(Stored items from a collection)
+ + + +
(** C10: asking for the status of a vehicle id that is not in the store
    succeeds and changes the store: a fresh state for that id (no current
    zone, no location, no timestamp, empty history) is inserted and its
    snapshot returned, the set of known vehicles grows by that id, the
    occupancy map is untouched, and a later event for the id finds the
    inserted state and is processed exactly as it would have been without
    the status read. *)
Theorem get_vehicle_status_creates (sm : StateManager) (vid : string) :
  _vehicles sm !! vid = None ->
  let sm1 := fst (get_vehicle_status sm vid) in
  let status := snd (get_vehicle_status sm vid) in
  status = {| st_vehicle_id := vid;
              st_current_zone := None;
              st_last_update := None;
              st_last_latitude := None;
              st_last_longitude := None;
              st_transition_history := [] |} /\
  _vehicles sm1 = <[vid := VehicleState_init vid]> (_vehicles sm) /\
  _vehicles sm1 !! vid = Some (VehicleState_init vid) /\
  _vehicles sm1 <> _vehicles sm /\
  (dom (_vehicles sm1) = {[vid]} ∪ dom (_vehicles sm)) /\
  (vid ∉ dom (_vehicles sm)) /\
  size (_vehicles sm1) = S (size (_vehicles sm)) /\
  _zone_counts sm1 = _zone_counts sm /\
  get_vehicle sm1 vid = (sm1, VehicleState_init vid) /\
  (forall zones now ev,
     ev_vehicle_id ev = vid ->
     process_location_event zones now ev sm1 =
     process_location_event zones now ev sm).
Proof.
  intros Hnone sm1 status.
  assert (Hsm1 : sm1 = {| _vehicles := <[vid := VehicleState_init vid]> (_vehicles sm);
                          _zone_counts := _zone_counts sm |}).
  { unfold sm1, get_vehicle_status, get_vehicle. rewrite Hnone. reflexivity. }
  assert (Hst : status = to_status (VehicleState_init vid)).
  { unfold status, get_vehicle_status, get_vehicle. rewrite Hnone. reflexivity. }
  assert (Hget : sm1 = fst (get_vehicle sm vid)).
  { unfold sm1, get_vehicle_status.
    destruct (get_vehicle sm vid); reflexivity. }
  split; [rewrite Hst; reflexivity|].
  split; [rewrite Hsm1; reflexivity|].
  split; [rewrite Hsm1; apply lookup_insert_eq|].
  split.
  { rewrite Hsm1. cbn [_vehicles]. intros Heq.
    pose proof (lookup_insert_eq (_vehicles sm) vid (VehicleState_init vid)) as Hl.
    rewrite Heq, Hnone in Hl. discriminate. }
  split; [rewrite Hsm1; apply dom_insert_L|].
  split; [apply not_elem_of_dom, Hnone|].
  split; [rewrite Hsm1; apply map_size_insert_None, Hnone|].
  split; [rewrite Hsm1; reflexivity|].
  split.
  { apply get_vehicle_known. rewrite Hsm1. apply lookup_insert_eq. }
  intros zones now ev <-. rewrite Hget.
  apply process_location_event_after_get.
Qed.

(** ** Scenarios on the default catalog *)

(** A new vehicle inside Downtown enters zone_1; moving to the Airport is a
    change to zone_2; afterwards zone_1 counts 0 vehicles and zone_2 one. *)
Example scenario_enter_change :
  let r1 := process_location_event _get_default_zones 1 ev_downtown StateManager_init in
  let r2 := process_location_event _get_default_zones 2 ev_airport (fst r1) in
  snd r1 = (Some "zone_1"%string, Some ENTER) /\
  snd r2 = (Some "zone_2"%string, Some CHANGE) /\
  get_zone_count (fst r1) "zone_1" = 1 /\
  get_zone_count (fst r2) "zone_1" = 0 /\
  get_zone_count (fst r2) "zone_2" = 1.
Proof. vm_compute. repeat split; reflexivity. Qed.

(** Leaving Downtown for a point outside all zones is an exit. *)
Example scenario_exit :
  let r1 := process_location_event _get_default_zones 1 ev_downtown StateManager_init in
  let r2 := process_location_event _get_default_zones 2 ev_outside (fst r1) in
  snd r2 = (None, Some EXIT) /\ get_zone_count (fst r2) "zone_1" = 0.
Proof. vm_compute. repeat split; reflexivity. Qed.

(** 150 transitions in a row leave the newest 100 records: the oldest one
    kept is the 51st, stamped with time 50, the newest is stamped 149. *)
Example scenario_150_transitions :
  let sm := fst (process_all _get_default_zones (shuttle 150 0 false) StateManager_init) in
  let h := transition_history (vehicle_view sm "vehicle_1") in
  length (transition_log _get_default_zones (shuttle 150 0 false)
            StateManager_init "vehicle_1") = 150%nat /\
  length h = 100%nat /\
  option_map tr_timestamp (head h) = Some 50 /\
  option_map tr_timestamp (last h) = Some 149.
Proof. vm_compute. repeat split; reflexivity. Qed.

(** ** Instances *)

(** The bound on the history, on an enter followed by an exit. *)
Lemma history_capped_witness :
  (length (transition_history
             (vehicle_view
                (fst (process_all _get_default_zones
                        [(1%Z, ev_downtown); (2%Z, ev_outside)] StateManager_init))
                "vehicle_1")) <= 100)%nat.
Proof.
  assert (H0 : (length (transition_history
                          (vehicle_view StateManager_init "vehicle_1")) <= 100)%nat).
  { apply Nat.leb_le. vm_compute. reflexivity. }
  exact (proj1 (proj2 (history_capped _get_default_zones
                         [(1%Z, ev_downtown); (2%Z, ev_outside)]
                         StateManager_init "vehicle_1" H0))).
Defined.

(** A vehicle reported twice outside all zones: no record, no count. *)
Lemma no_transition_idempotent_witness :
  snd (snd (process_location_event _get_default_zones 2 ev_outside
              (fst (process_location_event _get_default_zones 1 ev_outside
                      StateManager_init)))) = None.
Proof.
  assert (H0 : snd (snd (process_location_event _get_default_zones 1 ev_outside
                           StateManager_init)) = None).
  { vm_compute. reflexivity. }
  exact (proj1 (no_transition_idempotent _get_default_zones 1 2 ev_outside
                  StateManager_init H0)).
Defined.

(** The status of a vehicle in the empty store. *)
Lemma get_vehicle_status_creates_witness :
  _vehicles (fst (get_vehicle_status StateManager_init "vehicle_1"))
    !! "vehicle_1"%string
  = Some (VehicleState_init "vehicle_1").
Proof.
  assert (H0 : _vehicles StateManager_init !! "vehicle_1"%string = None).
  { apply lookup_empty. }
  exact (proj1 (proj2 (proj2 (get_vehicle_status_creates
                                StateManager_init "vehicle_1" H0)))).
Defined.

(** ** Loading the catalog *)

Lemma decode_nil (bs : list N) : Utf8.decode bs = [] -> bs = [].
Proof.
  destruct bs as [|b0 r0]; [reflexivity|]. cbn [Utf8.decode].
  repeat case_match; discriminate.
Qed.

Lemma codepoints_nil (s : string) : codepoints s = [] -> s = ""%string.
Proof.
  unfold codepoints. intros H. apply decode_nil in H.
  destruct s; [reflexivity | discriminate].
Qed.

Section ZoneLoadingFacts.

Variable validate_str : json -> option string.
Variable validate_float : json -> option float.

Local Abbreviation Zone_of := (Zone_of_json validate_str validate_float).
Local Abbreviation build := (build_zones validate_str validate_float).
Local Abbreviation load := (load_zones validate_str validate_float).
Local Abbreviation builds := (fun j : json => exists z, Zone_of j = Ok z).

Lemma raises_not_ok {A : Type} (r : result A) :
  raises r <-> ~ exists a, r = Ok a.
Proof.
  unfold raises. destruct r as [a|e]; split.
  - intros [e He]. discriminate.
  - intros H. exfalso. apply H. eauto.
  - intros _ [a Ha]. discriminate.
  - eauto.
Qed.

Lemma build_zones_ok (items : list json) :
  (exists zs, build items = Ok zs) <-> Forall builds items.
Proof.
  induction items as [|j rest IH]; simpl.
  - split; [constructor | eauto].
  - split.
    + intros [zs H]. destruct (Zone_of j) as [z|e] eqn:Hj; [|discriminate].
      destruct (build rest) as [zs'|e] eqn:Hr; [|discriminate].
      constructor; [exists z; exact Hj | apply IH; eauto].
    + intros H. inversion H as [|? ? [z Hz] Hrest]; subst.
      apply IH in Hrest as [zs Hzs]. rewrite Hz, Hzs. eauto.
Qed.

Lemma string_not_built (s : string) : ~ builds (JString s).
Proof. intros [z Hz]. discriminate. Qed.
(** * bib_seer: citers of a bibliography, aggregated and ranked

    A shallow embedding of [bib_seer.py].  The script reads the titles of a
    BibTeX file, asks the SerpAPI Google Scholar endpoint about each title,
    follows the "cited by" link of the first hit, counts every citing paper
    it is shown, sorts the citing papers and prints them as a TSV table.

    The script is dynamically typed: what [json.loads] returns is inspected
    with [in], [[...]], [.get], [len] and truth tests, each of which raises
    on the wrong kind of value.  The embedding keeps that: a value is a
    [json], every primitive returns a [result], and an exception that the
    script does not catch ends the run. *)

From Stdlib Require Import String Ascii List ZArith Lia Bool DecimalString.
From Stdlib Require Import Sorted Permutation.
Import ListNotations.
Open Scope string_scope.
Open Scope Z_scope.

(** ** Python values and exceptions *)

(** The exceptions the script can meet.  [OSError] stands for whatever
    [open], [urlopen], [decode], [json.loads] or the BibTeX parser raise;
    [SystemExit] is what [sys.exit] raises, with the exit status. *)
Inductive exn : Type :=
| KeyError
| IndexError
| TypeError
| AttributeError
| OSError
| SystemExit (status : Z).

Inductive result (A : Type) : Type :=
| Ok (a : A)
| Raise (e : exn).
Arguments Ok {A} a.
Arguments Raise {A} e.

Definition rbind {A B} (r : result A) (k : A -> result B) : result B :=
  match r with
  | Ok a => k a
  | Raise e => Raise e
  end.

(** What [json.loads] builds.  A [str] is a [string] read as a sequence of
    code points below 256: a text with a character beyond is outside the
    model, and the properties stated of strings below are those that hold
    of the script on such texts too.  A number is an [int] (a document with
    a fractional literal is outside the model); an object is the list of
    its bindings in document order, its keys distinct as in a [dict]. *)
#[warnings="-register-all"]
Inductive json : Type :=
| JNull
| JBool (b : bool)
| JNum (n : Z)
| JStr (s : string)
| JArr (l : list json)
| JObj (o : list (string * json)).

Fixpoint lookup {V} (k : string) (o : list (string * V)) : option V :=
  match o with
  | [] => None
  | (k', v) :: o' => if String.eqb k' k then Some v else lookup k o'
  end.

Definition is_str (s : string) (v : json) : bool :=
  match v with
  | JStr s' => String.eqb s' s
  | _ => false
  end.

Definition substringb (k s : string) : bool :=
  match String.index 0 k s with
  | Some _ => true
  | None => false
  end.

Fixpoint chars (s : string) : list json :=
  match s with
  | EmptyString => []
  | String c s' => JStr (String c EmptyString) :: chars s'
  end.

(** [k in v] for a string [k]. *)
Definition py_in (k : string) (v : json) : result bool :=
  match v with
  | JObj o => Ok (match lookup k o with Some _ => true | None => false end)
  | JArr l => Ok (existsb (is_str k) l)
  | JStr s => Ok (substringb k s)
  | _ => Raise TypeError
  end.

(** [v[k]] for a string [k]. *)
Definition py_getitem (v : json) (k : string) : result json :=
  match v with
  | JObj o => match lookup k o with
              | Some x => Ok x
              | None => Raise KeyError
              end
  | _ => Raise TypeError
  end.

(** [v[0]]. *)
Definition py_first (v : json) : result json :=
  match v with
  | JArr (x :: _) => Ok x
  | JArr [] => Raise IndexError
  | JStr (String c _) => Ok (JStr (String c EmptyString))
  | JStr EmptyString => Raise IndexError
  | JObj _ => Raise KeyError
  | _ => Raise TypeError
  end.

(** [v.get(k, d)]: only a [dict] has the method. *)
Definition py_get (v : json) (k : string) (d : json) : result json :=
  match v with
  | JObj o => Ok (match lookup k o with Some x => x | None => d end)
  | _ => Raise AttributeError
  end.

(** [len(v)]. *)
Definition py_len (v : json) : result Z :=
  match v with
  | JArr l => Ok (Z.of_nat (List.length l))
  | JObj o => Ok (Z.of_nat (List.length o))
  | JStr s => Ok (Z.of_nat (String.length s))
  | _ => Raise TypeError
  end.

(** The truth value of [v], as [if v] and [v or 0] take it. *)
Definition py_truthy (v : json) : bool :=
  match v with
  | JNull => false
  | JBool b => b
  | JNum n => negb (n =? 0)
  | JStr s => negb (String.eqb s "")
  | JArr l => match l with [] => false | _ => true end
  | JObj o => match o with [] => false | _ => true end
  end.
+ + + +
**Exercise goal:** Within the lines above, find those holding the word "Fixpoint" and copy them.

**Answer:**
Fixpoint lookup {V} (k : string) (o : list (string * V)) : option V :=
Fixpoint chars (s : string) : list json :=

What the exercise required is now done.